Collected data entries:
++++++++++

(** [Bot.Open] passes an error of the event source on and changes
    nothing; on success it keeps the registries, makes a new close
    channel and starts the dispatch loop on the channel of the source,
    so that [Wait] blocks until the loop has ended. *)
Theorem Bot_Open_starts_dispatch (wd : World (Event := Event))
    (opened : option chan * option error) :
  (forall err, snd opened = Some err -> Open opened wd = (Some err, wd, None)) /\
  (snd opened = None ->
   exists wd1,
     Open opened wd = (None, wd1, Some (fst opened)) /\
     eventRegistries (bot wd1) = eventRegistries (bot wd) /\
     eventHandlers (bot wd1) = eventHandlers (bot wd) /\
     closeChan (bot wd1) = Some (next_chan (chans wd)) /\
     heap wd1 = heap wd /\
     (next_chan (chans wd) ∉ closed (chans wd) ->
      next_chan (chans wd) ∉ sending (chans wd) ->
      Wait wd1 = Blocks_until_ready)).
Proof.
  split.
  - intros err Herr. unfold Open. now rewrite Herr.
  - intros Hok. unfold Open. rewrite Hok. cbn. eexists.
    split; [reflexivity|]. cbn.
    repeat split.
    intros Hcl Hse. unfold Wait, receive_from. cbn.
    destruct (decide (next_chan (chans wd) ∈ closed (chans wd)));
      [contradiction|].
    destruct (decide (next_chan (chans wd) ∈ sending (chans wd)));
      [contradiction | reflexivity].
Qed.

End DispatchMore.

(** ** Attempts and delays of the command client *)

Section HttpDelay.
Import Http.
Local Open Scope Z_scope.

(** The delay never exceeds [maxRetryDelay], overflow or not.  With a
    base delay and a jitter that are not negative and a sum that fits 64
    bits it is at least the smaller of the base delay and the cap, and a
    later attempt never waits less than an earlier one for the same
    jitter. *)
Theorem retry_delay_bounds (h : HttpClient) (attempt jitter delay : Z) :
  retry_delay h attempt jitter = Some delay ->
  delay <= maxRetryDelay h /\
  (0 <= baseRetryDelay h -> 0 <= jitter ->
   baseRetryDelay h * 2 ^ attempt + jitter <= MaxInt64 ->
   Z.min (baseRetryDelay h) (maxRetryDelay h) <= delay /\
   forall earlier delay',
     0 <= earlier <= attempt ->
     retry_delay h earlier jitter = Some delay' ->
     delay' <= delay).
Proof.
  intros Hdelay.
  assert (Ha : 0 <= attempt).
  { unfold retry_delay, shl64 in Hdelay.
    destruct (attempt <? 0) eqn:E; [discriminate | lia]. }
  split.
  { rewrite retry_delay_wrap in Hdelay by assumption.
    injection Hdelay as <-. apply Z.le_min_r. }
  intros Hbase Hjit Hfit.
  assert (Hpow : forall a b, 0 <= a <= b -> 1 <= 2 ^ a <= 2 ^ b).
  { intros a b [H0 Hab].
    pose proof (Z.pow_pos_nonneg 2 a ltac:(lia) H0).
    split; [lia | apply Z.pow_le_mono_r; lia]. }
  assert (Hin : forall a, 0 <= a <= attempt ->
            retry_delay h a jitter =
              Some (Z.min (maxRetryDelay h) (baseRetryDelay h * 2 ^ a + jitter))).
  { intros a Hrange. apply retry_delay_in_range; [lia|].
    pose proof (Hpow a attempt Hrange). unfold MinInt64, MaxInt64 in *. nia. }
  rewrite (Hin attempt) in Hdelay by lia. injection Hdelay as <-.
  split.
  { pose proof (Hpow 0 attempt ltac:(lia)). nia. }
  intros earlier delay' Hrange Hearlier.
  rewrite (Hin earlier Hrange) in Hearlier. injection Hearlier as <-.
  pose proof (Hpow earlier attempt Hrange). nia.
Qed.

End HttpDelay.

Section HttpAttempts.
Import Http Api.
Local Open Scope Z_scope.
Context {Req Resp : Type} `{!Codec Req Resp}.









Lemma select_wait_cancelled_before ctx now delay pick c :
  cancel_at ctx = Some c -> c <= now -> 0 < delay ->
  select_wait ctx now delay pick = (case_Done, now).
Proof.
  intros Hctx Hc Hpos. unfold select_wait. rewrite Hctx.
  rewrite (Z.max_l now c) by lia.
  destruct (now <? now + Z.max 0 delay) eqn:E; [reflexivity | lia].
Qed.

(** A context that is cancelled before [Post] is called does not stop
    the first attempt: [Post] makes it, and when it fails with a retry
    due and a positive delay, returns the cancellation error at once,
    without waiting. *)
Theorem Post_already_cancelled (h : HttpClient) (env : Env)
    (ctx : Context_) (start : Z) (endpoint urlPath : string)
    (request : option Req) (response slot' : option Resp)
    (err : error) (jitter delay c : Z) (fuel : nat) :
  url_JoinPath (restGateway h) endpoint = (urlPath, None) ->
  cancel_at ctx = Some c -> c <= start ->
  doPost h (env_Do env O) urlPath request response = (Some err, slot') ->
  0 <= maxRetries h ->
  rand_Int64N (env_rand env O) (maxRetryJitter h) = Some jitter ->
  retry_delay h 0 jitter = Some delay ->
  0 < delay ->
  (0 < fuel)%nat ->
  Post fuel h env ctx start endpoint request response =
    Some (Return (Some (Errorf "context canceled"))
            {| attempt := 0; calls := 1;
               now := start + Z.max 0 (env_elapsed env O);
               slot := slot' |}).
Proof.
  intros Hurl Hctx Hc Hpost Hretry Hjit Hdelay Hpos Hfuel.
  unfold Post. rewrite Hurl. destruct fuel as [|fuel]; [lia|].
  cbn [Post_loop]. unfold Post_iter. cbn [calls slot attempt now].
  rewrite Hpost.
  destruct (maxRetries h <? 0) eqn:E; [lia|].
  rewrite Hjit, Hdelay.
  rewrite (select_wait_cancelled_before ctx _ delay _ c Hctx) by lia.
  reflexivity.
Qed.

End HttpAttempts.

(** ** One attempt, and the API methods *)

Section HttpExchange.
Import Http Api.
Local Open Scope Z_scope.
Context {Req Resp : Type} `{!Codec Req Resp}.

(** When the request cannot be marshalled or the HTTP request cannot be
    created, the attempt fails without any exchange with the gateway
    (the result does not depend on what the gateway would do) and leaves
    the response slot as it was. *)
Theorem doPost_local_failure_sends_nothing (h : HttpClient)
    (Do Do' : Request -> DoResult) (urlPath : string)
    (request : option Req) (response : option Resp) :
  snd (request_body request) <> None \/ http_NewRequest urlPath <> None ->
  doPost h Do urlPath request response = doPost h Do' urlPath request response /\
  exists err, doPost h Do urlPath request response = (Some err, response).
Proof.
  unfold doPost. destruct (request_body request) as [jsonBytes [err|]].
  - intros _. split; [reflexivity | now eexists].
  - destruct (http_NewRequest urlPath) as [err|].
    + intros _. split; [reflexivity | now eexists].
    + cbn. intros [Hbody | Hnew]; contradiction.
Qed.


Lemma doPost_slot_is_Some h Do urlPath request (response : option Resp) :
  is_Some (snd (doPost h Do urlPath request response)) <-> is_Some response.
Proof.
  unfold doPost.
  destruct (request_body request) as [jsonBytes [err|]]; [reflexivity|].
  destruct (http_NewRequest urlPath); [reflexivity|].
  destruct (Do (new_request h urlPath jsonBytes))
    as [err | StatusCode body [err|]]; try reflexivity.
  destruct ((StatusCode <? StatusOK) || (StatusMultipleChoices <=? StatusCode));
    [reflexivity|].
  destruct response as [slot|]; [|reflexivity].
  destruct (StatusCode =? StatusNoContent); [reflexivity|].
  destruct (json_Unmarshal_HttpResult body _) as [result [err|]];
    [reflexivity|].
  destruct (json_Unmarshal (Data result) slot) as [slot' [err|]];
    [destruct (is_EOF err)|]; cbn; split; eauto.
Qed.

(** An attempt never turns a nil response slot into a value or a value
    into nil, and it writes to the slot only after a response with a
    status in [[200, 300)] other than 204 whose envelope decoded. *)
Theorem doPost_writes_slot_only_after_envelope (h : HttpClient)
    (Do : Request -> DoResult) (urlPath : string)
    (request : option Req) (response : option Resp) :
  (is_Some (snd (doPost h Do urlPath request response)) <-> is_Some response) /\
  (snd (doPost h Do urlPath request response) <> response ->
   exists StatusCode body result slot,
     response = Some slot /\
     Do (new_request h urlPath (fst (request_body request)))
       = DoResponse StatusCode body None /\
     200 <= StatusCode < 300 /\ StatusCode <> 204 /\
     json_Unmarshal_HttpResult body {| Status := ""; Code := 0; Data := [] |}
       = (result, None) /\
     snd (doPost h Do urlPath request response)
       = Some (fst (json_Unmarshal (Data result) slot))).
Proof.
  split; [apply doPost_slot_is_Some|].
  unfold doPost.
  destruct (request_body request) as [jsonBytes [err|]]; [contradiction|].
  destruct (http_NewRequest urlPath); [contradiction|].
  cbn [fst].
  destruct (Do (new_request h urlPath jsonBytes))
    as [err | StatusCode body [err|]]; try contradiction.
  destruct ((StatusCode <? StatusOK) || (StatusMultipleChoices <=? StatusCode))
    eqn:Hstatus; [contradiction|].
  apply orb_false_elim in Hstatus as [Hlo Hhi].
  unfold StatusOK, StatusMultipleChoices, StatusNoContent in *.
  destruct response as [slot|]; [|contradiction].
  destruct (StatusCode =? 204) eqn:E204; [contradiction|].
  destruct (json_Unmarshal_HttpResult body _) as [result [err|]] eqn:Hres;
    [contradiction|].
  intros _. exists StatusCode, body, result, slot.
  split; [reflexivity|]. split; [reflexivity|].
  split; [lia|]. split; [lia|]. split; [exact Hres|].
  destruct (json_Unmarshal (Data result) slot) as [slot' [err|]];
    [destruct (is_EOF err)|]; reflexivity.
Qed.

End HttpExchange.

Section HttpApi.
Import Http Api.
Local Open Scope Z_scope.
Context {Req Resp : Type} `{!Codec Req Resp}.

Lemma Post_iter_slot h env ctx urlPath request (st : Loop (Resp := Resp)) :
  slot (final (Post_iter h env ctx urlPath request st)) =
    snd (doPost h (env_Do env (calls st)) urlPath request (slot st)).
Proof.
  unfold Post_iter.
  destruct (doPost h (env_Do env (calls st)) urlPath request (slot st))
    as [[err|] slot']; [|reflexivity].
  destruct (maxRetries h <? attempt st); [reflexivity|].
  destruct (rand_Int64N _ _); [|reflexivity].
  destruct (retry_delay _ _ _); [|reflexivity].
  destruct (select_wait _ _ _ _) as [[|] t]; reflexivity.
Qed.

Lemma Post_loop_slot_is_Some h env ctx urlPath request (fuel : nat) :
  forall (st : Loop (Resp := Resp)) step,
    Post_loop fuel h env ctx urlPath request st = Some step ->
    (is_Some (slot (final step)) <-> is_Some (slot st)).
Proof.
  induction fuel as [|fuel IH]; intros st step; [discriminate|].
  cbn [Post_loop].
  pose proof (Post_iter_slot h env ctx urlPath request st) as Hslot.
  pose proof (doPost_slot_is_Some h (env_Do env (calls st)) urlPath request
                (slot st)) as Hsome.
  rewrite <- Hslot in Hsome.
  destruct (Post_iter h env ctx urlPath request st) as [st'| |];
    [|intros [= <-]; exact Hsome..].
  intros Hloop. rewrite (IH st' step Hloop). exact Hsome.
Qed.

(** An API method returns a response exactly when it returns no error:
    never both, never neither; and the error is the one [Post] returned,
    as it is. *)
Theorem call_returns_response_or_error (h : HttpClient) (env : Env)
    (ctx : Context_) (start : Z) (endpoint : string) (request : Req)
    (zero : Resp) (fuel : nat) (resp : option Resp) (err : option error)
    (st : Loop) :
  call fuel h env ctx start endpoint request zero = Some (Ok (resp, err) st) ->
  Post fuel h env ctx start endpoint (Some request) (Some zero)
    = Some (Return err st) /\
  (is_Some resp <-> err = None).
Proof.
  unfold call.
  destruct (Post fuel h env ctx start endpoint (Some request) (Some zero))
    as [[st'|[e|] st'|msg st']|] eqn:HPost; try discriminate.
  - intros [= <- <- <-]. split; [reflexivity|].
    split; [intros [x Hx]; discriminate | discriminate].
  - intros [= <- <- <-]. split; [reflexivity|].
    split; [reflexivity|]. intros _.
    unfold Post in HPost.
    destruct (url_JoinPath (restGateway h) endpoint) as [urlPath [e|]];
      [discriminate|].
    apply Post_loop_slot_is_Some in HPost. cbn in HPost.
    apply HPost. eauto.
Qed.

++++++++++

In exact wording, restate the lines of the data above from the first through the one holding "Open opened wd = (None, wd1, Some", and stop after that line.

(** [Bot.Open] passes an error of the event source on and changes
    nothing; on success it keeps the registries, makes a new close
    channel and starts the dispatch loop on the channel of the source,
    so that [Wait] blocks until the loop has ended. *)
Theorem Bot_Open_starts_dispatch (wd : World (Event := Event))
    (opened : option chan * option error) :
  (forall err, snd opened = Some err -> Open opened wd = (Some err, wd, None)) /\
  (snd opened = None ->
   exists wd1,
     Open opened wd = (None, wd1, Some (fst opened)) /\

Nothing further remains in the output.